What was great in this parenting class for the past eight weeks is that we met a few couples who live nearby and that we seem fairly compatible with and have kids the same age.  Score!  One couple seems about 5-10 years older than us, and the other couple seems a few years younger than us or our same age.  Score!  And BOTH couples have approached us about wanting to get together now that the parenting class is over.  Score!

In some ways, it feels like dating another couple, if that makes any sense.  What do we do for our first date?  Do we invite them here for dinner and a playdate?  Do we go out with just the adults and get a babysitter?  Should we ask to set a date now, or should we wait awhile (like after the holidays)?  Should we invite both couples or just one couple?  I was thinking a casual game night and pizza with both couples and all the kids might work well.  Or is that completely lame?

Sometimes I think I'm always going to be that wallflower who is too nervous to ever attempt anything for fear of rejection.  Dating was so much easier than this couple group stuff.  With dating, I could always tell a guy's interest level very accurately.  Now this couple friendship thing...it seems like a whole different ballgame trying to ensure your chemistry as a couple works with another couple well enough to carry on a friendship.  There's more people involved, more outside obligations, and (I feel) it's harder to know where you stand - either individually or as a couple.  Then, on top of all that, S and I tend to have a very different marriage than most.  We're not a stereotypical marriage, so not only are we quirky individually, we're even more quirky when put together. 

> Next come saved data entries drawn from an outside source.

Definition set_tail (t : list MBuf) (c : MBufChain) : MBufChain :=
  mkChain (freelist_ c) t (head_ c) (size_ c) (next_ c).
Definition set_head (h : option Z) (c : MBufChain) : MBufChain :=
  mkChain (freelist_ c) (tail_ c) h (size_ c) (next_ c).
Definition set_size (n : Z) (c : MBufChain) : MBufChain :=
  mkChain (freelist_ c) (tail_ c) (head_ c) n (next_ c).
Definition set_freelist (l : list MBuf) (c : MBufChain) : MBufChain :=
  mkChain l (tail_ c) (head_ c) (size_ c) (next_ c).
Definition set_next (n : Z) (c : MBufChain) : MBufChain :=
  mkChain (freelist_ c) (tail_ c) (head_ c) (size_ c) n.

(** [AllocMBuf]: the chain and the mbuf, if any. *)
Definition AllocMBuf (mem : Z -> bool) (c : MBufChain) : MBufChain * option MBuf :=
  match freelist_ c with
  | [] => (set_next (next_ c + 1) c, if mem (next_ c) then Some (MBuf_new (next_ c)) else None)
  | m :: rest => (set_freelist rest c, Some m)
  end.

(** [FreeMBuf]: [pkt_len_] keeps its value. *)
Definition FreeMBuf (m : MBuf) (c : MBufChain) : MBufChain :=
  set_freelist (mkMBuf (mbuf_id m) 0 0 (pkt_len_ m) (mbuf_data_ m) :: freelist_ c) c.

(** [while (!bufs.is_empty()) FreeMBuf(bufs.pop_front())]. *)
Definition free_all (bufs : list MBuf) (c : MBufChain) : MBufChain :=
  fold_left (fun c m => FreeMBuf m c) bufs c.

(** [tail_.insert_after(tail_.make_iterator( *h), next)]. *)
Fixpoint insert_after (h : Z) (next : MBuf) (t : list MBuf) : list MBuf :=
  match t with
  | [] => []
  | m :: rest => if mbuf_id m =? h then m :: next :: rest else m :: insert_after h next rest
  end.

(** Link [next] as the newest mbuf of the chain. *)
Definition link_mbuf (next : MBuf) (c : MBufChain) : MBufChain :=
  let t := match head_ c with
           | None => next :: tail_ c
           | Some h => insert_after h next (tail_ c)
           end in
  set_head (Some (mbuf_id next)) (set_tail t c).

(** Unlink the front mbuf [m], forgetting [head_] if it points to it, and free it. *)
Definition drop_front (m : MBuf) (rest : list MBuf) (c : MBufChain) : MBufChain :=
  let c := if bool_decide (head_ c = Some (mbuf_id m)) then set_head None c else c in
  FreeMBuf m (set_tail rest c).

(** ** Reading *)

(** The copy loop of [ReadHelper] on a non-const chain: the chain, the bytes delivered
    and whether every copy succeeded. *)
Fixpoint read_loop (fuel : nat) (c : MBufChain) (dst : user_out_ptr) (len : Z) (datagram : bool)
    (pos : Z) (out : list byte) : option (MBufChain * Z * list byte * bool) :=
  match tail_ c with
  | m :: rest =>
      if pos <? len then
        match fuel with
        | O => None
        | S fuel =>
            let copy_len := Z.min (len_ m) (len - pos) in
            if negb (copy_array_to_user dst pos copy_len) then Some (c, pos, out, false) else
            let out := out ++ zrange (off_ m) copy_len (mbuf_data_ m) in
            let m := mkMBuf (mbuf_id m) (wrap32 (off_ m + copy_len)) (wrap32 (len_ m - copy_len))
                       (pkt_len_ m) (mbuf_data_ m) in
            let c := set_size (wrap64 (size_ c - copy_len)) (set_tail (m :: rest) c) in
            let c := if (len_ m =? 0) || datagram
                     then drop_front m rest (set_size (wrap64 (size_ c - len_ m)) c) else c in
            read_loop fuel c dst len datagram (pos + copy_len) out
        end
      else Some (c, pos, out, true)
  | [] => Some (c, pos, out, true)
  end.

(** The loop on a const chain: the position, the bytes and whether every copy succeeded. *)
Fixpoint peek_loop (iter : list MBuf) (dst : user_out_ptr) (len pos : Z) (out : list byte)
    : Z * list byte * bool :=
  match iter with
  | m :: rest =>
      if pos <? len then
        let copy_len := Z.min (len_ m) (len - pos) in
        if negb (copy_array_to_user dst pos copy_len) then (pos, out, false) else
        peek_loop rest dst len (pos + copy_len) (out ++ zrange (off_ m) copy_len (mbuf_data_ m))
      else (pos, out, true)
  | [] => (pos, out, true)
  end.

(** Drain the leftover mbufs of a datagram. *)
Fixpoint drain_loop (t : list MBuf) (c : MBufChain) : MBufChain :=
  match t with
  | m :: rest =>
      if pkt_len_ m =? 0
      then drain_loop rest (drop_front m rest (set_size (wrap64 (size_ c - len_ m)) c))
      else c
  | [] => c
  end.

Definition clip_len (c : MBufChain) (len : Z) (datagram : bool) : Z :=
  if datagram && (front_pkt_len c <? len) then front_pkt_len c else len.

(** [Read]: the chain, the status, [*actual] and the bytes delivered. *)
Definition Read (c : MBufChain) (dst : user_out_ptr) (len : Z) (datagram : bool)
    : option (MBufChain * zx_status_t * Z * list byte) :=
  if size_ c =? 0 then Some (c, ZX_OK, 0, []) else
  let len := clip_len c len datagram in
  match read_loop (S (length (tail_ c))) c dst len datagram 0 [] with
  | None => None
  | Some (c, _, out, false) => Some (c, ZX_ERR_INVALID_ARGS, 0, out)
  | Some (c, pos, out, true) =>
      let c := if datagram then drain_loop (tail_ c) c else c in
      Some (c, ZX_OK, pos, out)
  end.

Definition Peek (c : MBufChain) (dst : user_out_ptr) (len : Z) (datagram : bool)
    : zx_status_t * Z * list byte :=
  if size_ c =? 0 then (ZX_OK, 0, []) else
  let '(pos, out, ok) := peek_loop (tail_ c) dst (clip_len c len datagram) 0 [] in
  if ok then (ZX_OK, pos, out) else (ZX_ERR_INVALID_ARGS, 0, out).
Definition so_set_size (n : Z) (o : SockObs) : SockObs :=
  mkSockObs n (so_linked o) (so_rt o) (so_wt o) (so_rdis o) (so_readable o) (so_writable o)
    (so_closed o) (so_peer_wd o) (so_wd o) (so_rth o) (so_wth o).

Lemma sk_obs_update c s x : sk_obs (ep_update_state c s x) = so_update c s (sk_obs x).
Proof.
  unfold sk_obs, so_update, sk_bit. cbn [sk_base ep_update_state ep_set_base ep_base socket_endpoint sk_set_base].
  by rewrite !UpdateStateLocked_bit by lia.
Qed.

Lemma sk_obs_update_if c s x : sk_obs (sk_update_if c s x) = so_update c s (sk_obs x).
Proof.
  unfold sk_update_if. case_if; [|apply sk_obs_update].
  apply andb_true_iff in E as [->%Z.eqb_eq ->%Z.eqb_eq]. unfold so_update.
  by rewrite !Z.bits_0, ?andb_true_r, ?orb_false_r.
Qed.

Arguments sk_bit : simpl never.

(** Case analysis on the conditions that build the masks, then boolean arithmetic. *)
Ltac sock_masks :=
  repeat match goal with
  | |- context [if ?b then ?x else 0] => let E := fresh "E" in destruct b eqn:E
  | |- context [if ?b then Z.lor ?x ?y else ?x] => let E := fresh "E" in destruct b eqn:E
  end; unfold so_update; cbv zeta; eval_bits; cbn -[kSizeMax].

(** Close the conjuncts of [sock_inv2] on explicit observations with known links. *)
Ltac sock_inv_tac Ha Hb :=
  unfold sock_inv2, sock_ok; cbn -[kSizeMax]; rewrite ?Ha, ?Hb;
  rewrite ?andb_true_r, ?andb_false_r, ?orb_false_r, ?orb_true_r;
  split_and!; try done; try lia; try congruence;
  try (intros; match goal with
       | H : ?x = _ |- ?x = _ => rewrite H; lia
       | H : _ -> ?x = _ |- ?x = _ => rewrite H by done; lia
       end).

Lemma sock_inv2_write a b n :
  sock_inv2 a b -> so_linked a = true -> 0 < n -> so_size a + n <= kSizeMax ->
  let clear := if (0 <? so_wt b) && (kSizeMax - (so_size a + n) <? so_wt b)
               then ZX_SOCKET_WRITE_THRESHOLD else 0 in
  sock_inv2
    (so_update 0 (Z.lor (if so_size a =? 0 then ZX_SOCKET_READABLE else 0)
                        (if (0 <? so_rt a) && (so_rt a <=? so_size a + n)
                         then ZX_SOCKET_READ_THRESHOLD else 0)) (so_set_size (so_size a + n) a))
    (so_update (if kSizeMax <=? so_size a + n then Z.lor clear ZX_SOCKET_WRITABLE else clear) 0 b).
Proof.
  intros (Ha & Hb & Hl) Hlink Hn Hmax. cbv zeta. rewrite Hlink in Hl. symmetry in Hl.
  unfold sock_ok in Ha, Hb. rewrite ?Hl, ?Hlink in *.
  destruct Ha as (? & ? & ? & ? & ? & ? & ? & ?), Hb as (? & ? & ? & ? & ? & ? & ? & ?).
  sock_masks. all: sock_inv_tac Hlink Hl.
Qed.

Lemma sock_inv2_read a b n actual :
  sock_inv2 a b -> 0 <= n <= so_size a -> 0 <= actual ->
  (actual = 0 -> n = so_size a) -> (0 < actual -> n < so_size a) ->
  let clear := if (0 <? so_rt a) && (n <? so_rt a) then ZX_SOCKET_READ_THRESHOLD else 0 in
  let set := if (0 <? so_wt b) && (so_wt b <=? kSizeMax - n) then ZX_SOCKET_WRITE_THRESHOLD else 0 in
  sock_inv2
    (so_update (if n =? 0 then Z.lor clear ZX_SOCKET_READABLE else clear) 0 (so_set_size n a))
    (if so_linked a
     then so_update 0 (if (kSizeMax <=? so_size a) && (0 <? actual)
                       then Z.lor set ZX_SOCKET_WRITABLE else set) b else b).
Proof.
  intros (Ha & Hb & Hl) Hn Hact Hz Hp. cbv zeta.
  unfold sock_ok in Ha, Hb. destruct (so_linked a) eqn:Hlink; symmetry in Hl; rewrite ?Hl in *.
  - destruct Ha as (? & ? & ? & ? & ? & ? & ? & ?), Hb as (? & ? & ? & ? & ? & ? & ? & ?).
    sock_masks. all: sock_inv_tac Hlink Hl.
  - destruct Ha as (? & ? & ? & ? & ?), Hb as (? & ? & ? & ? & ?).
    sock_masks. all: sock_inv_tac Hlink Hl.
Qed.

Definition so_set_rdis (o : SockObs) : SockObs :=
  mkSockObs (so_size o) (so_linked o) (so_rt o) (so_wt o) true (so_readable o) (so_writable o)
    (so_closed o) (so_peer_wd o) (so_wd o) (so_rth o) (so_wth o).

(** The two halves of a shutdown, on what the endpoints show. *)
Definition so_shutdown_self (r w : bool) (o : SockObs) : SockObs :=
  let set := if r then ZX_SOCKET_PEER_WRITE_DISABLED else 0 in
  so_update (if w then ZX_SOCKET_WRITABLE else 0)
    (if w then Z.lor set ZX_SOCKET_WRITE_DISABLED else set) (if r then so_set_rdis o else o).

Definition so_shutdown_other (r w : bool) (o : SockObs) : SockObs :=
  let set := if r then ZX_SOCKET_WRITE_DISABLED else 0 in
  so_update (if r then ZX_SOCKET_WRITABLE else 0)
    (if w then Z.lor set ZX_SOCKET_PEER_WRITE_DISABLED else set) (if w then so_set_rdis o else o).

Lemma sock_inv2_shutdown a b r w :
  sock_inv2 a b ->
  let a' := so_shutdown_self r w a in
  let b' := if so_linked a then so_shutdown_other r w b else b in
  sock_inv2 a' b' /\
  so_rdis a' = so_rdis a || r /\ so_wd a' = so_wd a || w /\
  so_rdis b' = so_rdis b || (so_linked a && w) /\ so_wd b' = so_wd b || (so_linked a && r).
Proof.
  intros (Ha & Hb & Hl). cbv zeta. unfold so_shutdown_self, so_shutdown_other.
  unfold sock_ok in Ha, Hb. destruct (so_linked a) eqn:Hlink; symmetry in Hl; rewrite ?Hl in *.
  - destruct Ha as (? & ? & ? & ? & ? & ? & ? & ?), Hb as (? & ? & ? & ? & ? & ? & ? & ?).
    destruct r, w; unfold so_update; cbv zeta; eval_bits; sock_inv_tac Hlink Hl.
  - destruct Ha as (? & ? & ? & ? & ?), Hb as (? & ? & ? & ? & ?).
    destruct r, w; unfold so_update; cbv zeta; eval_bits; sock_inv_tac Hlink Hl.
Qed.

(** ** Abstract specification

    Two queues of the kind the mode has, a connection, and for each endpoint whether its
    reading and its writing direction have been shut down. *)

Record SockSpec (Q : Type) := mkSockSpec {
  ss_q : Pair Q;
  ss_linked : bool;
  ss_noread : Pair bool;
  ss_nowrite : Pair bool;
}.
Arguments mkSockSpec {Q}.
Arguments ss_q {Q}.
Arguments ss_linked {Q}.
Arguments ss_noread {Q}.
Arguments ss_nowrite {Q}.

Inductive SockOp :=
| SkWrite (side : bool) (src : user_in_ptr) (len : Z)
| SkRead (side peek : bool) (dst : user_out_ptr) (len : Z)
| SkShutdown (side : bool) (how : Z)
| SkSetReadThreshold (side : bool) (value : Z)
| SkSetWriteThreshold (side : bool) (value : Z)
| SkSignal (side : bool) (clear_mask set_mask : Z)
| SkSignalPeer (side : bool) (clear_mask set_mask : Z)
| SkClose (side : bool).

(** The status, the count and the bytes delivered. *)
Definition SockResult : Type := zx_status_t * Z * list byte.

(** An operation with the outcomes of the allocations that it makes. *)
Definition SockCall : Type := (Z -> bool) * SockOp.

Definition sock_step (p : Pair SocketDispatcher) (call : SockCall)
    : option (Pair SocketDispatcher * SockResult) :=
  let '(mem, op) := call in
  match op with
  | SkWrite side src len =>
      '(p, st, n) ← sk_Write mem side p src len; Some (p, (st, n, []))
  | SkRead side peek dst len =>
      '(p, st, n, out) ← sk_Read side p peek dst len; Some (p, (st, n, out))
  | SkShutdown side how => let '(p, st) := sk_Shutdown side p how in Some (p, (st, 0, []))
  | SkSetReadThreshold side v =>
      let '(p, st) := sk_SetReadThreshold side p v in Some (p, (st, 0, []))
  | SkSetWriteThreshold side v =>
      let '(p, st) := sk_SetWriteThreshold side p v in Some (p, (st, 0, []))
  | SkSignal side c s => let '(p, st) := peered_user_signal_self side c s p in Some (p, (st, 0, []))
  | SkSignalPeer side c s => let '(p, st) := peered_user_signal_peer side c s p in Some (p, (st, 0, []))
  | SkClose side => Some (peered_on_zero_handles side p, (ZX_OK, 0, []))
  end.

Fixpoint sock_run (p : Pair SocketDispatcher) (calls : list SockCall)
    : option (Pair SocketDispatcher * list SockResult) :=
  match calls with
  | [] => Some (p, [])
  | call :: calls => '(p, r) ← sock_step p call; '(p, rs) ← sock_run p calls; Some (p, r :: rs)
  end.

Section SocketSpec.
Context {datagram : bool} {Q : Type} `{!ChainModel datagram Q}.
Implicit Types s : SockSpec Q.

Definition ss_set_q (side : bool) (q : Q) s : SockSpec Q :=
  mkSockSpec (upd side (fun _ => q) (ss_q s)) (ss_linked s) (ss_noread s) (ss_nowrite s).

(** [g] limits the bytes for which there is memory. *)
Definition spec_write (g : Z) (side : bool) s (src : user_in_ptr) (len : Z) : SockSpec Q * SockResult :=
  let q := sel (negb side) (ss_q s) in
  if negb (ss_linked s) then (s, (ZX_ERR_PEER_CLOSED, 0, [])) else
  if sel side (ss_nowrite s) then (s, (ZX_ERR_BAD_STATE, 0, [])) else
  if len =? 0 then (s, (ZX_OK, 0, [])) else
  if 2 ^ 32 <=? len then (s, (ZX_ERR_INVALID_ARGS, 0, [])) else
  if kSizeMax <=? cm_size q then (s, (ZX_ERR_SHOULD_WAIT, 0, [])) else
  let '(q, (st, n, _)) := cm_step g q (CWrite src len) in
  (ss_set_q (negb side) q s, (st, if decide (st = ZX_OK) then n else 0, [])).

Definition spec_read (g : Z) (side peek : bool) s (dst : user_out_ptr) (len : Z) : SockSpec Q * SockResult :=
  let q := sel side (ss_q s) in
  if 2 ^ 32 <=? len then (s, (ZX_ERR_INVALID_ARGS, 0, [])) else
  if cm_size q =? 0 then
    (s, (if negb (ss_linked s) then ZX_ERR_PEER_CLOSED
         else if sel side (ss_noread s) then ZX_ERR_BAD_STATE else ZX_ERR_SHOULD_WAIT, 0, [])) else
  let '(q, (st, n, out)) := cm_step g q (CRead dst len) in
  (if peek then s else ss_set_q side q s, (st, if decide (st = ZX_OK) then n else 0, out)).

(** Shutting down reading on one side is shutting down writing on the other. *)
Definition spec_shutdown (side : bool) s (how : Z) : SockSpec Q :=
  let r := has_flag how ZX_SOCKET_SHUTDOWN_READ in
  let w := has_flag how ZX_SOCKET_SHUTDOWN_WRITE in
  let peer x := orb (ss_linked s && x) in
  mkSockSpec (ss_q s) (ss_linked s)
    (upd (negb side) (peer w) (upd side (orb r) (ss_noread s)))
    (upd (negb side) (peer r) (upd side (orb w) (ss_nowrite s))).

Definition sock_spec_step (g : Z) s (op : SockOp) : SockSpec Q * SockResult :=
  match op with
  | SkWrite side src len => spec_write g side s src len
  | SkRead side peek dst len => spec_read g side peek s dst len
  | SkShutdown side how => (spec_shutdown side s how, (ZX_OK, 0, []))
  | SkSetReadThreshold _ v => (s, (if kSizeMax <? v then ZX_ERR_INVALID_ARGS else ZX_OK, 0, []))
  | SkSetWriteThreshold _ v =>
      (s, (if negb (ss_linked s) then ZX_ERR_PEER_CLOSED
           else if kSizeMax <? v then ZX_ERR_INVALID_ARGS else ZX_OK, 0, []))
  | SkSignal _ c b => (s, (if user_signals_only c b then ZX_OK else ZX_ERR_INVALID_ARGS, 0, []))
  | SkSignalPeer _ c b =>
      (s, (if user_signals_only c b
           then if ss_linked s then ZX_OK else ZX_ERR_PEER_CLOSED else ZX_ERR_INVALID_ARGS, 0, []))
  | SkClose _ => (mkSockSpec (ss_q s) false (ss_noread s) (ss_nowrite s), (ZX_OK, 0, []))
  end.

Ugh!!!  I suppose I need to stop analyzing it and just need to make an invitation, hoping to not get rejected by both couples.  (I hate rejection!)  If I got rejected, I'd go hide in the corner and cry.

2 comments:

Scrapping in Circles said...

I think a game night and inviting both couples is a nice idea. You may want to consider an activity with just adults though so you have a chance to actually talk with both couples. I guess it just depends on how well the kids would play with each other.

B said...

I think that's what we're going to do.

The kids are 3.5, almost 2.5, almost 2.5 & 11 months. The big thing will be making sure the 11 month old doesn't get squashed. The 2.5 year old boy is prone to throwing things/sitting on littler kids/that kind of thing. So they'll probably be in the same room or one room away.